■ GIVEN RECORDS:
(** * NumOS disk-image builders: a shallow embedding and its properties

    The two FAT32 image builders of the repository, [tools/build_disk.py]
    (class [Fat32DiskBuilder], an image patched in memory) and
    [tools/create_disk_fixed.py] (an image streamed to the output file), are
    embedded as Rocq functions over byte lists.  Python integers are [Z],
    [bytes]/[bytearray] values are lists of [Z] in the range 0..255, Python
    exceptions are the [Raise] case of [result], and the wall clock read by
    [datetime.now()] is an explicit argument. *)

From Stdlib Require Import ZArith Lia String Ascii List.
From stdpp Require Import base tactics option list list_numbers relations.

Local Open Scope Z_scope.

(** ** Python values and exceptions *)

Inductive exn : Type :=
| IndexError            (* list or bytearray index out of range *)
| StructError           (* struct.error: value or buffer out of range *)
| UnicodeEncodeError    (* str.encode('ascii') on a non-ASCII character *)
| DirectoryFull         (* Exception("Directory full, cannot add ...") *)
| SystemExit (code : Z) (* sys.exit(code) *).

Inductive result (A : Type) : Type :=
| Ok (a : A)
| Raise (e : exn).
Arguments Ok {A} a.
Arguments Raise {A} e.

#[global] Instance result_ret : MRet result := fun _ a => Ok a.
#[global] Instance result_bind : MBind result := fun _ _ f m =>
  match m with
  | Ok a => f a
  | Raise e => Raise e
  end.

Definition is_ok {A} (r : result A) : bool :=
  match r with Ok _ => true | Raise _ => false end.

(** [len l] is Python's [len(l)]. *)
Definition len {A} (l : list A) : Z := Z.of_nat (length l).

(** [bytearray(n)] and [bytes(n)]: [n] zero bytes. *)
Definition bytearray (n : Z) : list Z := replicate (Z.to_nat n) 0.

(** [a[s:e]] for non-negative [s] and [e]: both ends are clamped to the
    length, and the slice is empty when [e <= s]. *)
Definition slice {A} (a : list A) (s e : Z) : list A :=
  take (Z.to_nat (e - s)) (drop (Z.to_nat s) a).

(** [a[s:e] = d] on a bytearray, for non-negative [s] and [e]: the clamped
    range is replaced by [d], whatever the length of [d]; a range that starts
    past the end appends [d]. *)
Definition slice_set {A} (a : list A) (s e : Z) (d : list A) : list A :=
  take (Z.to_nat s) a ++ d ++ drop (Z.to_nat (Z.max s e)) a.

(** The position an index denotes in a sequence of length [n]: negative
    indices count from the end, anything else is out of range. *)
Definition py_index (n i : Z) : option nat :=
  if (0 <=? i) && (i <? n) then Some (Z.to_nat i)
  else if (- n <=? i) && (i <? 0) then Some (Z.to_nat (n + i))
  else None.

(** [a[i]] *)
Definition getitem (a : list Z) (i : Z) : result Z :=
  match py_index (len a) i with
  | Some k => match a !! k with Some x => Ok x | None => Raise IndexError end
  | None => Raise IndexError
  end.

(** [a[i] = x] *)
Definition setitem (a : list Z) (i : Z) (x : Z) : result (list Z) :=
  match py_index (len a) i with
  | Some k => Ok (<[k := x]> a)
  | None => Raise IndexError
  end.

(** The [n] little-endian bytes of [v]. *)
Fixpoint le_bytes (n : nat) (v : Z) : list Z :=
  match n with
  | O => []
  | S n' => v mod 256 :: le_bytes n' (v / 256)
  end.

(** The value of little-endian bytes. *)
Fixpoint le_value (bs : list Z) : Z :=
  match bs with
  | [] => 0
  | x :: bs' => x + 256 * le_value bs'
  end.

(** [struct.pack] of one unsigned little-endian field of [n] bytes
    ("<B": 1, "<H": 2, "<L" and "<I": 4); the value must fit. *)
Definition pack (n : nat) (v : Z) : result (list Z) :=
  if (0 <=? v) && (v <? 2 ^ (8 * Z.of_nat n)) then Ok (le_bytes n v)
  else Raise StructError.

(** [struct.pack_into] of one such field at a non-negative offset; the field
    must lie within the buffer. *)
Definition pack_into (n : nat) (buf : list Z) (offset v : Z) : result (list Z) :=
  bs ← pack n v;
  if (0 <=? offset) && (offset + Z.of_nat n <=? len buf)
  then Ok (slice_set buf offset (offset + Z.of_nat n) bs)
  else Raise StructError.

(** A loop [for x in xs: s = body(x, s)] that an exception leaves. *)
Fixpoint for_each {A S} (xs : list A) (body : A → S → result S) (s : S) : result S :=
  match xs with
  | [] => Ok s
  | x :: xs' => s' ← body x s; for_each xs' body s'
  end.

(** [range(lo, hi)] *)
Definition range (lo hi : Z) : list Z := seqZ lo (hi - lo).

(** [range(0, n, step)] for a positive [step]. *)
Definition range_step (n step : Z) : list Z :=
  (λ k, k * step) <$> seqZ 0 ((n + step - 1) / step).
(** The shape [move_priority_up] and [move_priority_down] share:
    [beyond p current] selects the priorities on the side the task moves
    to, [nearest] picks the one next to the current priority. *)
Definition move_priority_by (beyond : Z -> Z -> bool)
                            (nearest : Z -> list Z -> Z)
                            (tasks : store) (task_id : string) : store :=
  match dict_get tasks task_id with
  | None => tasks
  | Some t =>
      let current_priority := priority_get_999 t in
      match map (fun e => priority_get_999 (snd e))
                (filter (fun e => beyond (priority_get_999 (snd e)) current_priority
                                  && negb (String.eqb (fst e) task_id)) tasks) with
      | [] => tasks
      | p :: ps =>
          match find (has_priority (nearest p ps)) tasks with
          | Some (tid, _) =>
              swap_into tasks tid current_priority task_id (nearest p ps)
          | None => tasks
          end
      end
  end.

(** [neighbour beyond tasks task_id cur k p]: [k] is another task, and its
    priority [p] lies strictly beyond [cur]. *)
Definition neighbour (beyond : Z -> Z -> bool) (tasks : store)
                     (task_id : string) (cur : Z) (k : string) (p : Z) : Prop :=
  exists t, In (k, t) tasks /\ k <> task_id
            /\ priority t = Some p /\ beyond p cur = true.

(** Every task carries a priority, as every task the program creates
    does. *)
Definition all_priorities_set (tasks : store) : Prop :=
  forall k t, In (k, t) tasks -> priority t <> None.

(** The application showing the "todo" view as cards, sorted by
    priority, at zoom level 1.0, before any layout. *)
Definition app_of (tasks : store) : App :=
  mkApp tasks "todo" "card" "priority" dims_100 [].

(** The priorities of a store, in the order of the store. *)
Definition priorities (tasks : store) : list (string * option Z) :=
  map (fun e => (fst e, priority (snd e))) tasks.

(** A task with a reference that leads nowhere: a [workflow_sibling_of]
    that names no task of the store or, without [workflow_sibling_of], a
    [parent_id] that names none. *)
Definition dangling (tasks : store) (t : Task) : bool :=
  match workflow_sibling_of t with
  | Some w => negb (String.eqb w "") && negb (dict_mem tasks w)
  | None =>
      match parent_id t with
      | Some p => negb (dict_mem tasks p)
      | None => false
      end
  end.

(** The assignments [self.task_positions[k] = r] of a layout, in order,
    and their effect on the dictionary. *)
Definition apply_writes (W : list (string * Rect)) (pos : positions)
  : positions :=
  fold_left (fun p w => dict_set p (fst w) (snd w)) W pos.

(** The layout loop with the assignments collected instead of performed. *)
Fixpoint layout_trace (fuel : nat) (d : Dims) (tasks : store)
                      (layout_queue : list QItem) (max_y_used max_x_used : Z)
  : option (list (string * Rect) * Z * Z) :=
  match layout_queue with
  | [] => Some ([], max_y_used, max_x_used)
  | (current_id, curr_x, curr_y, curr_level) :: queue =>
      match fuel with
      | O => None
      | S fuel' =>
          match dict_get tasks current_id with
          | None => layout_trace fuel' d tasks queue max_y_used max_x_used
          | Some _ =>
              let ch := card_height d in
              let queue2 :=
                (queue ++
                 queue_subtasks d (get_subtasks tasks current_id)
                   (curr_x + card_width d + card_spacing_h d)
                   curr_y curr_level) ++
                queue_workflows d (get_workflow_siblings tasks current_id)
                  (curr_x + level_indent d)
                  (curr_y + ch + card_spacing_v d) curr_level in
              match layout_trace fuel' d tasks queue2
                                 (Z.max max_y_used (curr_y + ch))
                                 (Z.max max_x_used (curr_x + card_width d)) with
              | None => None
              | Some (W, my, mx) =>
                  Some ((current_id, (curr_x, curr_y, card_width d, ch)) :: W,
                        my, mx)
              end
          end
      end
  end.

■ YOUR INSTRUCTIONS:
Once you have read through the entries above, state how many lines hold the word "true", giving nothing but the number.

■ PROBLEM SOLUTION:
2